For cancer sub-categories, Queensland had one of the lowest rates for malignant neoplasm of the digestive organs and peritoneum, rates below average for neoplasms of the respiratory and intra-thoracic organs and cancer of the breast, and rates around the average for cervical cancer. Queensland has fairly high rates for prostate cancer compared with other OECD countries. Not surprisingly, Queensland and Australia had very high rates for malignant melanoma (see paragraph 51). The potential for mortality gain was highest for neoplasms of the respiratory and intrathoracic organs, followed by malignant melanoma (see attachment 3a).
There has been a slight, but not significant, increase in the overall cancer death rate in Queensland and Australia over the past 16 years, with the Queensland rate consistently below the Australian average.
Of the States (1991-1994), Queensland had the lowest mortality rates. Rates were comparable to South Australia and West Australia and substantially less than Victoria and Tasmania (see attachment 1d).
For total injury and poisoning Queensland was around the middle of the OECD countries, but had a 62% excess over the lowest European country (see attachment 4f). This is a higher excess than for total cardiovascular disease or total cancers and, of all the disease groups, reducing the Queensland rate of injury and poisoning to the lowest of the European countries would yield the highest mortality gain for Queensland (see attachment 3b).
Queensland had 73% more transport accidents than the best of the OECD countries (see attachment 4g), 363% more suicides (see attachment 4h) and 243% more homicides (see attachment 4i). Of the OECD countries, Queensland had the third highest homicide rate.
Over the past 16 years, rates for injury and poisoning were well above the Australian average in the mid 1980's, and have been consistently above for this whole period.
Queensland rates for motor vehicle accidents have fallen substantially over the past 16 years along with all other states. However, since 1991 rates have trended above the Australian average and are now well above the best of the states. For the period 1991-1994, Queensland had the second highest rate of motor vehicle accidents (see attachment 1g). The rate was around 27% greater than that of NSW and Victoria, the states with the lowest mortality rates.
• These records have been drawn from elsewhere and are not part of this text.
(** The encoding of a length-delimited field. *)
Definition delim (num : Z) (p : bytes) : bytes := venc (8 * num + 2) ++ venc (len p) ++ p.

Lemma len_u64 {A} (l : list A) : len l < 2 ^ 64 -> is_u64 (len l) /\ u64 (len l) = len l.
Proof.
  intros H. assert (is_u64 (len l)) by (pose proof (len_nonneg l); unfold is_u64; lia).
  split; [done|by apply u64_small].
Qed.

Lemma delim_len num p : 0 < num < 2 ^ 11 -> len p < 2 ^ 64 ->
  len (delim num p) = tag_size num + len p + sov (u64 (len p)).
Proof.
  intros Hn Hp. destruct (len_u64 p Hp) as [H ->]. unfold delim.
  rewrite !len_app, tag_size_len, venc_len by (done || lia). lia.
Qed.

Lemma delim_nonempty num p : delim num p <> [].
Proof. unfold delim. destruct (venc_cons (8 * num + 2)) as (b & bs & ->). done. Qed.

Lemma read_delimited_spec pre p post :
  small (pre ++ (venc (len p) ++ p) ++ post) ->
  read_delimited (pre ++ (venc (len p) ++ p) ++ post) 2 (len pre)
  = Ok (p, len pre + len (venc (len p)) + len p).
Proof.
  intros Hs. assert (Hl : len pre + len (venc (len p)) + len p + len post < 2 ^ 63)
    by (unfold small in Hs; rewrite !len_app in Hs; lia).
  pose proof (len_nonneg pre). pose proof (len_nonneg post). pose proof (len_nonneg (venc (len p))).
  pose proof (len_nonneg p). destruct (len_u64 p) as [Hu _]; [lia|].
  unfold read_delimited. cbn [Z.eqb negb Pos.eqb]. rewrite <-(app_assoc (venc _)).
  rewrite read_varint_spec by (done || apply _). cbn [mbind outcome_bind].
  rewrite (i64_small (len p)) by (unfold is_i64; lia).
  rewrite (i64_small (_ + _)) by (unfold is_i64; lia).
  destruct (Z.ltb_spec (len p) 0); [lia|].
  destruct (Z.ltb_spec (len pre + len (venc (len p)) + len p) 0); [lia|].
  destruct (Z.gtb_spec (len pre + len (venc (len p)) + len p) (len (pre ++ venc (len p) ++ p ++ post)));
    [rewrite !len_app in *; lia|].
  unfold slice. rewrite !len_app.
  destruct (Z.leb_spec 0 (len pre + len (venc (len p)))); [|lia].
  destruct (Z.leb_spec (len pre + len (venc (len p))) (len pre + len (venc (len p)) + len p)); [|lia].
  destruct (Z.leb_spec (len pre + len (venc (len p)) + len p)
              (len pre + (len (venc (len p)) + (len p + len post)))); [|lia].
  cbn [andb mbind outcome_bind]. do 2 f_equal.
  replace (Z.to_nat _) with (length p) by (unfold len; lia).
  rewrite app_assoc. replace (Z.to_nat _) with (length (pre ++ venc (len p))) by (rewrite length_app; unfold len; lia).
  by rewrite drop_app_length, take_app_length.
Qed.

(** Decoding the tag of field [num]. *)
Lemma read_tag num w pre post : 0 < num < 2 ^ 11 -> 0 <= w < 8 ->
  read_varint u64 (pre ++ venc (8 * num + w) ++ post) (len pre)
  = Ok (8 * num + w, len pre + len (venc (8 * num + w)))
  /\ i32 (Z.shiftr (8 * num + w) 3) = num /\ Z.land (8 * num + w) 7 = w.
Proof.
  intros Hn Hw. split_and!.
  - assert (is_u64 (8 * num + w)) by (unfold is_u64; lia).
    rewrite read_varint_spec by (done || apply _). by rewrite u64_small by done.
  - rewrite Z.shiftr_div_pow2 by lia. change (2 ^ 3) with 8.
    rewrite <-(Z.div_unique (8 * num + w) 8 num w) by lia. apply i32_small. lia.
  - change 7 with (Z.ones 3). rewrite Z.land_ones by lia. change (2 ^ 3) with 8.
    by rewrite <-(Z.mod_unique (8 * num + w) 8 num w) by lia.
Qed.

Lemma delim_chunk {M} (f : field M) p m m' :
  0 < f_num f < 2 ^ 11 ->
  (forall dAtA i j, read_delimited dAtA 2 i = Ok (p, j) -> f_read f dAtA 2 i m = Ok (m', j)) ->
  chunk f (delim (f_num f) p) m m'.
Proof.
  intros Hn Hr. split; [apply delim_nonempty|]. intros pre post Hs. unfold delim in *.
  rewrite <-(app_assoc (venc (8 * f_num f + 2))) in *.
  destruct (read_tag (f_num f) 2 pre ((venc (len p) ++ p) ++ post) Hn) as (H1 & H2 & H3); [lia|].
  do 2 eexists. split; [exact H1|]. split; [done|]. rewrite H3. split; [done|].
  apply Hr. rewrite (app_assoc pre) in Hs |- *. rewrite <-len_app.
  rewrite read_delimited_spec by done. do 2 f_equal. rewrite !len_app. lia.
Qed.

(** ** Byte fields *)

Section BytesField.
Context {M : Type} (num : Z) (get : M -> bytes) (set : bytes -> M -> M) `{!Lens get set}.
Context (Hnum : 0 < num < 2 ^ 11).

Definition bytes_enc (m : M) : bytes := if decide (get m = []) then [] else delim num (get m).

Lemma bytes_enc_cases m :
  (get m = [] /\ bytes_enc m = [] /\ (len (get m) >? 0) = false)
  \/ (bytes_enc m = delim num (get m) /\ (len (get m) >? 0) = true).
Proof.
  unfold bytes_enc. destruct (get m) as [|b bs] eqn:E; [left|right]; split_and!; done.
Qed.

Lemma delim_small p : small (delim num p) -> small p.
Proof.
  unfold small, delim. rewrite !len_app. pose proof (len_nonneg (venc (len p))).
  pose proof (len_nonneg (venc (8 * num + 2))). lia.
Qed.

(** The writer of the length and the tag. *)
Lemma prefix_appends v : is_u64 v ->
  appends (fun b => b ← encodeVarint b v; put_tag (8 * num + 2) b) (venc (8 * num + 2) ++ venc v).
Proof.
  intros Hv. apply (appends_seq (fun b => encodeVarint b v) (put_tag _));
    [by apply encodeVarint_appends|apply put_tag_appends; lia].
Qed.

Lemma bytes_size m : True -> small (bytes_enc m) -> f_size (bytes_field num get set) m = len (bytes_enc m).
Proof.
  intros _ Hs. simpl. destruct (bytes_enc_cases m) as [(-> & -> & _)|(E & ->)]; [done|].
  rewrite E in *. apply delim_small in Hs. unfold small in Hs. by rewrite delim_len by lia.
Qed.

Lemma bytes_write m : True -> small (bytes_enc m) ->
  appends (f_write (bytes_field num get set) m) (bytes_enc m).
Proof.
  intros _ Hs. unfold bytes_field. cbn [f_write].
  destruct (bytes_enc_cases m) as [(_ & -> & ->)|(E & ->)]; [apply appends_nil|].
  rewrite E in *. apply delim_small in Hs. destruct (len_u64 (get m)) as [Hu ->]; [unfold small in Hs; lia|].
  unfold delim. rewrite app_assoc.
  apply (appends_seq (put_bytes (get m))); [apply put_bytes_appends|by apply prefix_appends].
Qed.

Lemma bytes_read src dst : True -> True -> get dst = [] -> small (bytes_enc src) ->
  chunks (bytes_field num get set) (bytes_enc src) dst (set (get src) dst).
Proof.
  intros _ _ Hd _. destruct (bytes_enc_cases src) as [(E & -> & _)|(-> & _)].
  - replace (set (get src) dst) with dst by (by rewrite E, <-Hd, lens_set_get). constructor.
  - apply chunks_one, (delim_chunk (bytes_field num get set)); [done|].
    intros dAtA i j H. simpl. by rewrite H.
Qed.

Lemma bytes_safe dAtA wt i m : small dAtA -> 0 <= i <= len dAtA ->
  safe (fun r => i <= r.2 <= len dAtA) (f_read (bytes_field num get set) dAtA wt i m).
Proof.
  intros Hs Hi. eapply safe_bind; [by apply read_delimited_safe|]. intros [s j] [_ Hj]. done.
Qed.

Definition bytes_lfield : lfield M :=
  mkLField (bytes_field num get set) (fun _ => True) (fun _ => True) bytes_enc
    (fun m => get m = []) (fun src dst => set (get src) dst) Hnum
    bytes_size bytes_write bytes_read bytes_safe.
End BytesField.

(** ** Integer fields *)

Section VarintField.
Context {M : Type} (num : Z) (conv : Z -> Z) (get : M -> Z) (set : Z -> M -> M) `{!Lens get set}.
Context `{!Conv conv} (Hconv : forall z, conv (u64 z) = conv z) (Hidem : forall z, conv (conv z) = conv z)
  (Hzero : conv 0 = 0).
Context (Hnum : 0 < num < 2 ^ 11).

Definition varint_enc (m : M) : bytes :=
  if get m =? 0 then [] else venc (8 * num + 0) ++ venc (u64 (get m)).

Lemma varint_size m : conv (get m) = get m -> small (varint_enc m) ->
  f_size (varint_field num conv get set) m = len (varint_enc m).
Proof.
  intros _ _. simpl. unfold varint_enc. destruct (get m =? 0); [done|]. cbn [negb].
  rewrite len_app, tag_size_len, venc_len by (apply u64_range || lia). done.
Qed.

Lemma varint_write m : conv (get m) = get m -> small (varint_enc m) ->
  appends (f_write (varint_field num conv get set) m) (varint_enc m).
Proof.
  intros _ _. unfold varint_field, varint_enc. cbn [f_write].
  destruct (get m =? 0); [apply appends_nil|]. cbn [negb].
  apply (appends_seq (fun b => encodeVarint b _) (put_tag _));
    [apply encodeVarint_appends, u64_range|apply put_tag_appends; lia].
Qed.

Lemma varint_read src dst : conv (get src) = get src -> True -> get dst = 0 -> small (varint_enc src) ->
  chunks (varint_field num conv get set) (varint_enc src) dst (set (get src) dst).
Proof.
  intros Hv _ Hd _. unfold varint_enc. destruct (Z.eqb_spec (get src) 0) as [->|].
  - rewrite <-Hd, lens_set_get. constructor.
  - apply chunks_one. split; [destruct (venc_cons (8 * num + 0)) as (? & ? & ->); done|].
    intros pre post _. rewrite <-app_assoc.
    destruct (read_tag num 0 pre (venc (u64 (get src)) ++ post) Hnum) as (H1 & H2 & H3); [lia|].
    do 2 eexists. split; [exact H1|]. rewrite H3. split; [done|]. split; [done|].
    simpl f_read. cbv beta. rewrite (app_assoc pre), <-len_app. change (negb (0 =? 0)) with false. cbv iota.
    rewrite read_varint_spec by (apply u64_range || apply _). cbn [mbind outcome_bind].
    rewrite Hconv, Hv. do 2 f_equal. rewrite !len_app. lia.
Qed.

Lemma varint_safe dAtA wt i m : small dAtA -> 0 <= i <= len dAtA ->
  safe (fun r => i <= r.2 <= len dAtA) (f_read (varint_field num conv get set) dAtA wt i m).
Proof.
  intros Hs Hi. simpl. destruct (negb _); [done|].
  eapply safe_bind; [apply read_varint_safe; [apply _|done|done|lia]|].
  intros [v j] [_ Hj]. simpl in *. lia.
Qed.

Definition varint_lfield : lfield M :=
  mkLField (varint_field num conv get set) (fun m => conv (get m) = get m) (fun _ => True) varint_enc
    (fun m => get m = 0) (fun src dst => set (get src) dst) Hnum
    varint_size varint_write varint_read varint_safe.
End VarintField.

(** ** Nested messages *)

Section MsgField.
Context {M N : Type} (c : codec N) (valid known : N -> Prop) (enc : N -> bytes).
Context (Hc : codec_laws c valid known enc) (num : Z) (Hnum : 0 < num < 2 ^ 11).
(* ===== verification/TxMessages.v ===== *)
(** The protobuf messages of transactions, as schemas of the wire code of
    [Wire]: [src/transaction/basic/transaction.pb.go],
    [src/transaction/universal/universal.pb.go] and
    [src/transaction_pool/message_txpool.pb.go].  Each module has the message's
    struct as the record [t] and its generated methods; the laws of the schema
    give the round trip and totality for the message. *)
From Stdlib Require Import ZArith Lia Strings.Byte.
From stdpp Require Import base gmap list strings sorting.
From S2P Require Import Prelude Wire.
Import Wire.
#[local] Open Scope Z_scope.

(** * Transactions and their results *)

Module TransactionHead.
Record t := mk {
  Category : bytes;
  ChainID : bytes;
  Version : Z;
  TimeStamp : Z;
  Index : Z;
  FromAddr : bytes;
  Nonce : Z;
  Signature : bytes;
  XXX_unrecognized : bytes;
}.

Definition desc : schema t :=
  mkSchema (mk [] [] 0 0 0 [] 0 [] [])
    [ bytes_field 1 Category
        (fun v '(mk _ b c d e f g h u) => mk v b c d e f g h u);
      bytes_field 2 ChainID
        (fun v '(mk a _ c d e f g h u) => mk a v c d e f g h u);
      varint_field 3 u32 Version
        (fun v '(mk a b _ d e f g h u) => mk a b v d e f g h u);
      varint_field 4 u64 TimeStamp
        (fun v '(mk a b c _ e f g h u) => mk a b c v e f g h u);
      varint_field 5 u64 Index
        (fun v '(mk a b c d _ f g h u) => mk a b c d v f g h u);
      bytes_field 6 FromAddr
        (fun v '(mk a b c d e _ g h u) => mk a b c d e v g h u);
      varint_field 7 u64 Nonce
        (fun v '(mk a b c d e f _ h u) => mk a b c d e f v h u);
      bytes_field 8 Signature
        (fun v '(mk a b c d e f g _ u) => mk a b c d e f g v u) ]
    XXX_unrecognized
    (fun v '(mk a b c d e f g h _) => mk a b c d e f g h v).

#[global] Instance laws : mlaws desc.
Proof. solve_mlaws desc. Defined.

Definition Size : t -> Z := Wire.Size desc.
Definition MarshalToSizedBuffer : t -> bytes -> go (bytes * Z) := Wire.MarshalToSizedBuffer desc.
Definition Marshal : t -> go bytes := Wire.Marshal desc.
Definition Unmarshal : bytes -> t -> decoded t := Wire.Unmarshal desc.
End TransactionHead.

Module TransactionData.
Record t := mk {
  Specification : bytes;
  XXX_unrecognized : bytes;
}.

Definition desc : schema t :=
  mkSchema (mk [] [])
    [ bytes_field 1 Specification
        (fun v '(mk _ u) => mk v u) ]
    XXX_unrecognized
    (fun v '(mk a _) => mk a v).

#[global] Instance laws : mlaws desc.
Proof. solve_mlaws desc. Defined.

Definition Size : t -> Z := Wire.Size desc.
Definition MarshalToSizedBuffer : t -> bytes -> go (bytes * Z) := Wire.MarshalToSizedBuffer desc.
Definition Marshal : t -> go bytes := Wire.Marshal desc.
Definition Unmarshal : bytes -> t -> decoded t := Wire.Unmarshal desc.
End TransactionData.

Module Transaction.
Record t := mk {
  Head : option TransactionHead.t;
  Data : option TransactionData.t;
  XXX_unrecognized : bytes;
}.

Definition desc : schema t :=
  mkSchema (mk None None [])
    [ msg_field (codec_of TransactionHead.desc) 1 Head
        (fun v '(mk _ b u) => mk v b u);
      msg_field (codec_of TransactionData.desc) 2 Data
        (fun v '(mk a _ u) => mk a v u) ]
    XXX_unrecognized
    (fun v '(mk a b _) => mk a b v).

#[global] Instance laws : mlaws desc.
Proof. solve_mlaws desc. Defined.

Definition Size : t -> Z := Wire.Size desc.
Definition MarshalToSizedBuffer : t -> bytes -> go (bytes * Z) := Wire.MarshalToSizedBuffer desc.
Definition Marshal : t -> go bytes := Wire.Marshal desc.
Definition Unmarshal : bytes -> t -> decoded t := Wire.Unmarshal desc.
End Transaction.

Module TransactionResultHead.
Record t := mk {
  Category : bytes;
  ChainID : bytes;
  Version : Z;
  XXX_unrecognized : bytes;
}.

Definition desc : schema t :=
  mkSchema (mk [] [] 0 [])
    [ bytes_field 1 Category
        (fun v '(mk _ b c u) => mk v b c u);
      bytes_field 2 ChainID
        (fun v '(mk a _ c u) => mk a v c u);
      varint_field 3 u32 Version
        (fun v '(mk a b _ u) => mk a b v u) ]
    XXX_unrecognized
    (fun v '(mk a b c _) => mk a b c v).

#[global] Instance laws : mlaws desc.
Proof. solve_mlaws desc. Defined.

Definition Size : t -> Z := Wire.Size desc.
Definition MarshalToSizedBuffer : t -> bytes -> go (bytes * Z) := Wire.MarshalToSizedBuffer desc.
Definition Marshal : t -> go bytes := Wire.Marshal desc.
Definition Unmarshal : bytes -> t -> decoded t := Wire.Unmarshal desc.
End TransactionResultHead.

Module TransactionResultData.
Record t := mk {
  Specification : bytes;
  XXX_unrecognized : bytes;
}.

Definition desc : schema t :=
  mkSchema (mk [] [])
    [ bytes_field 1 Specification
        (fun v '(mk _ u) => mk v u) ]
    XXX_unrecognized
    (fun v '(mk a _) => mk a v).

#[global] Instance laws : mlaws desc.
Proof. solve_mlaws desc. Defined.

Definition Size : t -> Z := Wire.Size desc.
Definition MarshalToSizedBuffer : t -> bytes -> go (bytes * Z) := Wire.MarshalToSizedBuffer desc.
Definition Marshal : t -> go bytes := Wire.Marshal desc.
Definition Unmarshal : bytes -> t -> decoded t := Wire.Unmarshal desc.
End TransactionResultData.

Module TransactionResult.
Record t := mk {
  Head : option TransactionResultHead.t;
  Data : option TransactionResultData.t;
  XXX_unrecognized : bytes;
}.

Definition desc : schema t :=
  mkSchema (mk None None [])
    [ msg_field (codec_of TransactionResultHead.desc) 1 Head
        (fun v '(mk _ b u) => mk v b u);
      msg_field (codec_of TransactionResultData.desc) 2 Data
        (fun v '(mk a _ u) => mk a v u) ]
    XXX_unrecognized
    (fun v '(mk a b _) => mk a b v).

#[global] Instance laws : mlaws desc.
Proof. solve_mlaws desc. Defined.

Definition Size : t -> Z := Wire.Size desc.
Definition MarshalToSizedBuffer : t -> bytes -> go (bytes * Z) := Wire.MarshalToSizedBuffer desc.
Definition Marshal : t -> go bytes := Wire.Marshal desc.
Definition Unmarshal : bytes -> t -> decoded t := Wire.Unmarshal desc.
End TransactionResult.

Module PubSubMessageTxs.
Record t := mk {
  Txs : list Transaction.t;
  XXX_unrecognized : bytes;
}.

Definition desc : schema t :=
  mkSchema (mk [] [])
    [ rep_field (codec_of Transaction.desc) 1 Txs
        (fun v '(mk _ u) => mk v u) ]
    XXX_unrecognized
    (fun v '(mk a _) => mk a v).

#[global] Instance laws : mlaws desc.
Proof. solve_mlaws desc. Defined.

Definition Size : t -> Z := Wire.Size desc.
Definition MarshalToSizedBuffer : t -> bytes -> go (bytes * Z) := Wire.MarshalToSizedBuffer desc.
Definition Marshal : t -> go bytes := Wire.Marshal desc.
Definition Unmarshal : bytes -> t -> decoded t := Wire.Unmarshal desc.
End PubSubMessageTxs.

(** * Universal transactions *)

Module TransactionUniversalHead.
Record t := mk {
  Version : Z;
  FeePayer : bytes;
  GasPrice : Z;
  GasLimit : Z;
  Type_ : Z;
  FeePayerSignature : bytes;
  Options : Z;
  XXX_unrecognized : bytes;
}.

Definition desc : schema t :=
  mkSchema (mk 0 [] 0 0 0 [] 0 [])
    [ varint_field 1 u32 Version
        (fun v '(mk _ b c d e f g u) => mk v b c d e f g u);
      bytes_field 2 FeePayer
        (fun v '(mk a _ c d e f g u) => mk a v c d e f g u);
      varint_field 3 u64 GasPrice
        (fun v '(mk a b _ d e f g u) => mk a b v d e f g u);
      varint_field 4 u64 GasLimit
        (fun v '(mk a b c _ e f g u) => mk a b c v e f g u);
      varint_field 5 u32 Type_
        (fun v '(mk a b c d _ f g u) => mk a b c d v f g u);
      bytes_field 6 FeePayerSignature
        (fun v '(mk a b c d e _ g u) => mk a b c d e v g u);
      varint_field 7 u32 Options
        (fun v '(mk a b c d e f _ u) => mk a b c d e f v u) ]
    XXX_unrecognized
    (fun v '(mk a b c d e f g _) => mk a b c d e f g v).

#[global] Instance laws : mlaws desc.
Proof. solve_mlaws desc. Defined.

Definition Size : t -> Z := Wire.Size desc.
Definition MarshalToSizedBuffer : t -> bytes -> go (bytes * Z) := Wire.MarshalToSizedBuffer desc.
Definition Marshal : t -> go bytes := Wire.Marshal desc.
Definition Unmarshal : bytes -> t -> decoded t := Wire.Unmarshal desc.
End TransactionUniversalHead.

Module TransactionUniversalData.
Record t := mk {
  Specification : bytes;
  XXX_unrecognized : bytes;
}.

Definition desc : schema t :=
  mkSchema (mk [] [])
    [ bytes_field 1 Specification
        (fun v '(mk _ u) => mk v u) ]
    XXX_unrecognized
    (fun v '(mk a _) => mk a v).

#[global] Instance laws : mlaws desc.
Proof. solve_mlaws desc. Defined.

Definition Size : t -> Z := Wire.Size desc.
Definition MarshalToSizedBuffer : t -> bytes -> go (bytes * Z) := Wire.MarshalToSizedBuffer desc.
Definition Marshal : t -> go bytes := Wire.Marshal desc.
Definition Unmarshal : bytes -> t -> decoded t := Wire.Unmarshal desc.
End TransactionUniversalData.

Module TransactionUniversal.
Record t := mk {
  Head : option TransactionUniversalHead.t;
  Data : option TransactionUniversalData.t;
  XXX_unrecognized : bytes;
}.

Definition desc : schema t :=
  mkSchema (mk None None [])
    [ msg_field (codec_of TransactionUniversalHead.desc) 1 Head
        (fun v '(mk _ b u) => mk v b u);
      msg_field (codec_of TransactionUniversalData.desc) 2 Data
        (fun v '(mk a _ u) => mk a v u) ]
    XXX_unrecognized
    (fun v '(mk a b _) => mk a b v).

#[global] Instance laws : mlaws desc.
Proof. solve_mlaws desc. Defined.

Definition Size : t -> Z := Wire.Size desc.
Definition MarshalToSizedBuffer : t -> bytes -> go (bytes * Z) := Wire.MarshalToSizedBuffer desc.
Definition Marshal : t -> go bytes := Wire.Marshal desc.
Definition Unmarshal : bytes -> t -> decoded t := Wire.Unmarshal desc.
End TransactionUniversal.

Module TransactionResultUniversal.
Record t := mk {
  Version : Z;
  TxHash : bytes;
  GasUsed : Z;
  ErrString : bytes;
  Status : Z;
  Data : bytes;
  XXX_unrecognized : bytes;
}.

Definition desc : schema t :=
  mkSchema (mk 0 [] 0 [] 0 [] [])
    [ varint_field 1 u32 Version
        (fun v '(mk _ b c d e f u) => mk v b c d e f u);
      bytes_field 2 TxHash
        (fun v '(mk a _ c d e f u) => mk a v c d e f u);
      varint_field 3 u64 GasUsed
        (fun v '(mk a b _ d e f u) => mk a b v d e f u);
      bytes_field 4 ErrString
        (fun v '(mk a b c _ e f u) => mk a b c v e f u);
      varint_field 5 i32 Status
        (fun v '(mk a b c d _ f u) => mk a b c d v f u);
      bytes_field 6 Data
        (fun v '(mk a b c d e _ u) => mk a b c d e v u) ]
    XXX_unrecognized
    (fun v '(mk a b c d e f _) => mk a b c d e f v).

#[global] Instance laws : mlaws desc.
Proof. solve_mlaws desc. Defined.

Definition Size : t -> Z := Wire.Size desc.
Definition MarshalToSizedBuffer : t -> bytes -> go (bytes * Z) := Wire.MarshalToSizedBuffer desc.
Definition Marshal : t -> go bytes := Wire.Marshal desc.
Definition Unmarshal : bytes -> t -> decoded t := Wire.Unmarshal desc.
End TransactionResultUniversal.

(** * Messages of the transaction pool *)

Module TxPoolMessage.
Record t := mk {
  MsgType : Z;
  FromDomain : bytes;
  FromNode : bytes;
  Data : bytes;
  XXX_unrecognized : bytes;
}.

Definition desc : schema t :=
  mkSchema (mk 0 [] [] [] [])
    [ varint_field 1 i32 MsgType
        (fun v '(mk _ b c d u) => mk v b c d u);
      bytes_field 2 FromDomain
        (fun v '(mk a _ c d u) => mk a v c d u);
      bytes_field 3 FromNode
        (fun v '(mk a b _ d u) => mk a b v d u);
      bytes_field 4 Data
        (fun v '(mk a b c _ u) => mk a b c v u) ]
    XXX_unrecognized
    (fun v '(mk a b c d _) => mk a b c d v).

#[global] Instance laws : mlaws desc.
Proof. solve_mlaws desc. Defined.

Definition Size : t -> Z := Wire.Size desc.
Definition MarshalToSizedBuffer : t -> bytes -> go (bytes * Z) := Wire.MarshalToSizedBuffer desc.
Definition Marshal : t -> go bytes := Wire.Marshal desc.
Definition Unmarshal : bytes -> t -> decoded t := Wire.Unmarshal desc.
End TxPoolMessage.

Module TxMessage.
Record t := mk {
  Data : bytes;
  XXX_unrecognized : bytes;
}.

Definition desc : schema t :=
  mkSchema (mk [] [])
    [ bytes_field 1 Data
        (fun v '(mk _ u) => mk v u) ]
    XXX_unrecognized
    (fun v '(mk a _) => mk a v).

#[global] Instance laws : mlaws desc.
Proof. solve_mlaws desc. Defined.

Definition Size : t -> Z := Wire.Size desc.
Definition MarshalToSizedBuffer : t -> bytes -> go (bytes * Z) := Wire.MarshalToSizedBuffer desc.
Definition Marshal : t -> go bytes := Wire.Marshal desc.
Definition Unmarshal : bytes -> t -> decoded t := Wire.Unmarshal desc.
End TxMessage.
For accidental deaths in children (0-14 years), Queensland had the highest rate of all the States. Rates were particularly high for the 0-4 year age group, where pool drownings are a significant cause of death (see paragraph 54).
For the first half of the period 1979-94 Queenslanders had higher death rates for mental disorders than the Australian average, while for the second half they had lower rates. Queensland had the lowest rates for mental disorders of all states in 1991-94 (see attachment 1h).
While suicide rates have been decreasing very slowly over the last 10 years after a peak in the mid 80's, the Queensland suicide rate has remained above the Australian average for all of the 1979-94 period.
For 1991- 1994 Queensland had the second highest suicide rate, around 13% higher than in Victoria, the best of the states (see attachment 1i).